Britain's skies could be lit up by an array of shooting stars on Saturday night as the Earth has a rare encounter with the tail of a comet.
As many as 750 meteors an hour are expected to streak across the sky from dusk until about 10pm, according to NASA experts.
As many as 750 meteors an hour are expected to streak across the sky from dusk until about 10pm, according to NASA experts.
Space scientists are worried that the shower, known as the Draconids, could damage satellites by frying their electronics and sending them out of control.
The light show comes as Earth passes through a cloud of dust left behind by a comet called Giacobini-Zinner, with previous storms occurring in 1933 and 1946.
There were also high rates of meteors seen in 1985, 1998 and 2005, but unlike the Perseids shower in Summer the Draconids are not an annual event.
In most years the Earth misses the stream of comet debris and nothing is seen at all.
Streaks left by meteors could appear in any part of the sky but their paths will trace back to the constellation of Draco, the Dragon, which gives them their name.

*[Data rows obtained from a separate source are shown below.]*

Lemma entries_run n o body rest xs d :
  0 <= o -> Forall is_byte (body ++ rest) -> o + Z.of_nat (length (body ++ rest)) <= u64_MAX ->
  Z.of_nat (length body) < 2 ^ 32 ->
  read_n (A := FunctionBody) n (fresh o (body ++ rest))
    = (Ok xs, advance (length body) (fresh o (body ++ rest))) ->
  exists pls, pa_steps (at_rest (body_parser o (Z.of_nat n) (Z.of_nat (length body))) (body ++ rest)) pls
      (at_rest (body_parser (o + Z.of_nat (length body)) 0 0) rest)
    /\ payload_views 0 d pls = ROk [].
Proof.
  revert o body xs. induction n as [|n IH]; intros o body xs Ho Hb Hfit Hl Hr; cbn [read_n] in Hr.
  { apply (f_equal (fun x => position x.2)) in Hr. cbn in Hr.
    destruct body; [|cbn in Hr; lia]. exists []. cbn. rewrite Z.add_0_r. split; [constructor|done]. }
  pose proof (fresh_wf o _ Hb Ho Hfit) as Hwf. set (r := fresh o (body ++ rest)) in *.
  rewrite ST_bind_eq in Hr. destruct (read r) as [[x|e|] r1] eqn:Ex; [|done..].
  rewrite ST_bind_eq in Hr. destruct (read_n n r1) as [[ys|e|] r2] eqn:Ey; [|done..].
  injection Hr as _ E2.
  assert (Hloc : local 1 (read (A := FunctionBody))).
  { apply local_bind_l; [apply local_read_reader|]. intros. apply local_ret. }
  pose proof (local_reader_wf 1 _ r x r1 Hloc Hwf Ex) as Hwf1.
  destruct (Hloc r x r1 Hwf Ex) as (b1 & Hb1 & Eb1 & -> & _).
  destruct (local_read_n n Hloc _ _ _ Hwf1 Ey) as (b2 & _ & Eb2 & -> & Hn).
  rewrite advance_advance in E2. apply (f_equal position) in E2. unfold advance in E2. cbn in E2.
  assert (Ebr : body ++ rest = b1 ++ b2 ++ remaining_buffer (advance (length b2) (advance (length b1) r)))
    by (rewrite <- Eb2, <- Eb1; done).
  rewrite app_assoc in Ebr. apply app_inj_1 in Ebr as [-> Erest]; [|rewrite length_app; lia].
  rewrite <- Erest in Eb2. rewrite length_app in *.
  assert (Hb' : Forall is_byte (b2 ++ rest)) by (rewrite <- app_assoc in Hb; by apply Forall_app in Hb as [_ ?]).
  assert (Hfit' : o + Z.of_nat (length b1) + Z.of_nat (length (b2 ++ rest)) <= u64_MAX)
    by (rewrite !length_app in *; lia).
  pose proof (parse_entry o (Z.of_nat (S n)) (Z.of_nat (length b1 + length b2)) ((b1 ++ b2) ++ rest)
    x (length b1) Ho ltac:(rewrite !length_app in *; lia)
    ltac:(lia) ltac:(lia) Hl ltac:(rewrite !length_app; lia) Ex) as Hp.
  destruct (IH (o + Z.of_nat (length b1)) b2 ys ltac:(lia) Hb' Hfit' ltac:(lia)) as (pls & Hs & Hv).
  { apply (Hn _ rest). split; [apply fresh_wf; [done|lia|done]|done| |done].
    unfold r. by rewrite advance_original_position, !fresh_position. }
  exists (CodeSectionEntry x :: pls). split; [|cbn; by rewrite Hv].
  econstructor; [eapply at_rest_next; [exact Hp|rewrite !length_app; lia|done]|].
  rewrite <- app_assoc, drop_app_length.
  replace (Z.of_nat (S n) - 1) with (Z.of_nat n) by lia.
  replace (Z.of_nat (length b1 + length b2) - Z.of_nat (length b1)) with (Z.of_nat (length b2)) by lia.
  by replace (o + Z.of_nat (length b1 + length b2)) with (o + Z.of_nat (length b1) + Z.of_nat (length b2)) by lia.
Qed.
(* ===== verification/OperatorValidator.v ===== *)
(** The operator validator: the methods of [OperatorValidator] and
    [OperatorValidatorTemp] in [crates/wasmparser/src/validator/operators.rs].

    [off] is the offset of the operator, the class [WasmModuleResources] the
    module.  Debug assertions are not part of the model, except that the
    counters [pop_push_count] are kept.  A type in a message is represented by a
    number, a structured type is left out. *)

From Stdlib Require Import ZArith Lia String.
From stdpp Require Import prelude.
From S2P Require Import Prelude StateLogic BinaryReader Types Operands CompositeTypes Items ValidatorState.

Local Open Scope Z_scope.

Definition ty_to_str (ty : ValType) : Z :=
  match ty with
  | I32 => 0x7f
  | I64 => 0x7e
  | F32 => 0x7d
  | F64 => 0x7c
  | V128 => 0x7b
  | Ref r => as_u32 r
  end.

Definition err_beyond_end {A} (off : Z) : V A :=
  bail off (lit "operators remaining after end of function").

Definition record_pop : V () :=
  modify (fun v => set_count (fst (pop_push_count v) + 1, snd (pop_push_count v)) v).
Definition record_push : V () :=
  modify (fun v => set_count (fst (pop_push_count v), snd (pop_push_count v) + 1) v).

Definition operand_stack_height (v : OperatorValidator) : Z := Z.of_nat (length (operands v)).
Definition control_stack_height (v : OperatorValidator) : Z := Z.of_nat (length (control v)).

Definition peek_operand_at (v : OperatorValidator) (depth : Z) : option (option ValType) :=
  match operands v !! Z.to_nat depth with
  | None => None
  | Some (Known t) => Some (Some t)
  | Some Bottom | Some (UnknownRef _) => Some None
  end.

Definition get_frame (v : OperatorValidator) (depth : Z) : option Frame := control v !! Z.to_nat depth.

Section validator.
Context {R : WasmModuleResources} (off : Z).

(** ** Operands *)

Definition push_operand (ty : MaybeType ValType) : V () :=
  modify (fun v => set_operands (ty :: operands v) v);;
  record_push.

(** What the debug build asserts of the type that is pushed; the assertion is not
    part of [push_operand]. *)
Definition push_assertion (ty : MaybeType ValType) : bool :=
  match ty with
  | Known (Ref r) =>
      match rt_heap_type r with
      | Some (Concrete (Id_ _)) => true
      | Some (Concrete _) => false
      | Some (Abstract _ _) => true
      | None => false
      end
  | _ => true
  end.

Definition push_type (ty : ValType) : V () := push_operand (Known ty).

(** What the popped type must be. *)
Definition check_popped (actual : MaybeType ValType) (expected : ValType) : V () :=
  match actual, expected with
  | Bottom, _ => mret tt
  | UnknownRef actual_ty, Ref expected =>
      match actual_ty with
      | Some actual =>
          shared ← unwrap (is_shared expected);
          actual ← unwrap (rt_new false (Abstract shared actual));
          matches ← unwrap (is_subtype (Ref actual) (Ref expected));
          when (negb matches)
            (bail off (mkMsg "type mismatch: expected {}, found {}"
                         [ty_to_str (Ref expected); ty_to_str (Ref actual)]))
      | None => mret tt
      end
  | Known actual, expected =>
      matches ← unwrap (is_subtype actual expected);
      when (negb matches)
        (bail off (mkMsg "type mismatch: expected {}, found {}" [ty_to_str expected; ty_to_str actual]))
  | UnknownRef _, (I32 | I64 | F32 | F64 | V128) =>
      bail off (mkMsg "type mismatch: expected {}, found heap type" [ty_to_str expected])
  end.

Definition _pop_operand (expected : option ValType) (popped : option (MaybeType ValType))
  : V (MaybeType ValType) :=
  modify (fun v => match popped with Some ty => set_operands (ty :: operands v) v | None => v end);;
  v ← gets id;
  match control v with
  | [] => err_beyond_end off
  | c :: _ =>
      actual ←
        (if (Z.of_nat (length (operands v)) =? height c) && unreachable_ c then mret Bottom
         else if Z.of_nat (length (operands v)) =? height c then
           bail off (mkMsg "type mismatch: expected {desc} but nothing on stack"
                       (match expected with Some ty => [ty_to_str ty] | None => [] end))
         else match operands v with
              | [] => panic
              | ty :: operands' => modify (set_operands operands');; mret ty
              end);
      match expected with
      | Some expected => check_popped actual expected
      | None => mret tt
      end;;
      record_pop;;
      mret actual
  end.

(** The fast path, then the slow one. *)
Definition pop_operand (expected : option ValType) : V (MaybeType ValType) :=
  v ← gets id;
  match operands v with
  | ty :: operands' =>
      modify (set_operands operands');;
      match ty, control v with
      | Known actual_ty, c :: _ =>
          if bool_decide (Some actual_ty = expected)
             && (height c <=? Z.of_nat (length operands')) then
            record_pop;;
            mret (Known actual_ty)
          else _pop_operand expected (Some ty)
      | _, _ => _pop_operand expected (Some ty)
      end
  | [] => _pop_operand expected None
  end.

(** [self.pop_operand(Some(ty))?]. *)
Definition pop_type (ty : ValType) : V () := pop_operand (Some ty);; mret tt.

(** [for ty in tys.rev() { self.pop_operand(Some(ty))?; }] *)
Definition pop_types (tys : list ValType) : V () := for_ pop_type (rev tys).

Definition push_types (tys : list ValType) : V () := for_ push_type tys.

Definition type_too_large : Msg := lit "implementation limit: type index too large".

Definition push_concrete_ref (nullable : bool) (type_index : Z) : V () :=
  heap_ty ← liftr (check_heap_type (Concrete (Module_ type_index)) off);
  ref_ty ← ok_or off type_too_large (rt_new nullable heap_ty);
  push_type (Ref ref_ty).

Definition pop_concrete_ref (nullable : bool) (type_index : Z) : V (MaybeType ValType) :=
  heap_ty ← liftr (check_heap_type (Concrete (Module_ type_index)) off);
  ref_ty ← ok_or off type_too_large (rt_new nullable heap_ty);
  pop_operand (Some (Ref ref_ty)).

Definition pop_push_label_types (label_types : list ValType) : V () :=
  pop_types label_types;;
  push_types label_types.

Definition match_operand (actual expected : ValType) : V () :=
  tmp ← gets pop_push_count;
  push_type actual;;
  pop_type expected;;
  modify (set_count tmp).

Definition match_stack_operands (expected_tys : list ValType) : V () :=
  tmp ← gets pop_push_count;
  for_ (fun expected_ty =>
    actual_ty ← pop_operand (Some expected_ty);
    modify (fun v => set_popped (actual_ty :: popped_types_tmp v) v)) (rev expected_tys);;
  modify (fun v => set_popped [] (set_operands (rev (popped_types_tmp v) ++ operands v) v));;
  modify (set_count tmp).

Definition pop_ref (expected : option RefType) : V (MaybeType RefType) :=
  ty ← pop_operand (Ref <$> expected);
  match ty with
  | Bottom => mret (UnknownRef None)
  | UnknownRef ty => mret (UnknownRef ty)
  | Known (Ref rt) => mret (Known rt)
  | Known ty => bail off (mkMsg "type mismatch: expected ref but found {}" [ty_to_str ty])
  end.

Many of the meteors may be lost in the glare of a waxing Moon that is approaching its Full phase, but Britain is well placed to view the shower if skies are clear, unlike America where it will still be daylight when it happens.
Robin Scagell, of the Society for Popular Astronomy, said: "The UK is perfectly placed to witness this rare spectacle. Stargazers will have their fingers crossed for clear skies so that we can see just what happens."
NASA experts mapped the cloud of dust left behind by the comet, which orbits the Sun once every six and a half years, and found that on Saturday night our planet will pass through a stream of debris dating back to 1900.
The predictions are thought to be sufficiently strong that scientists will fly aboard two Falcon 20 aircraft over Scandinavia to photograph the event.
Others from NASA and Japan have travelled to Germany and Uzbekistan for a ringside seat.
The shooting stars will burn up in Earth's atmosphere but astronomers will also be viewing the Moon, which has no atmosphere, through their telescopes to see flashes from Draconids hitting its surface.
Some fear the shower will threaten orbiting satellites and even the International Space Station as they orbit the Earth.
Though the meteor particles will only be the size of grains of sand, electric charges given off when they hit a spacecraft at high speed could short-circuit satellites' sensitive electronics and send them spinning out of control.
The Draconids' dust particles travel through space at around half the speed of other meteor streams and scientists are hopeful that this will make them less of a threat to their spacecraft.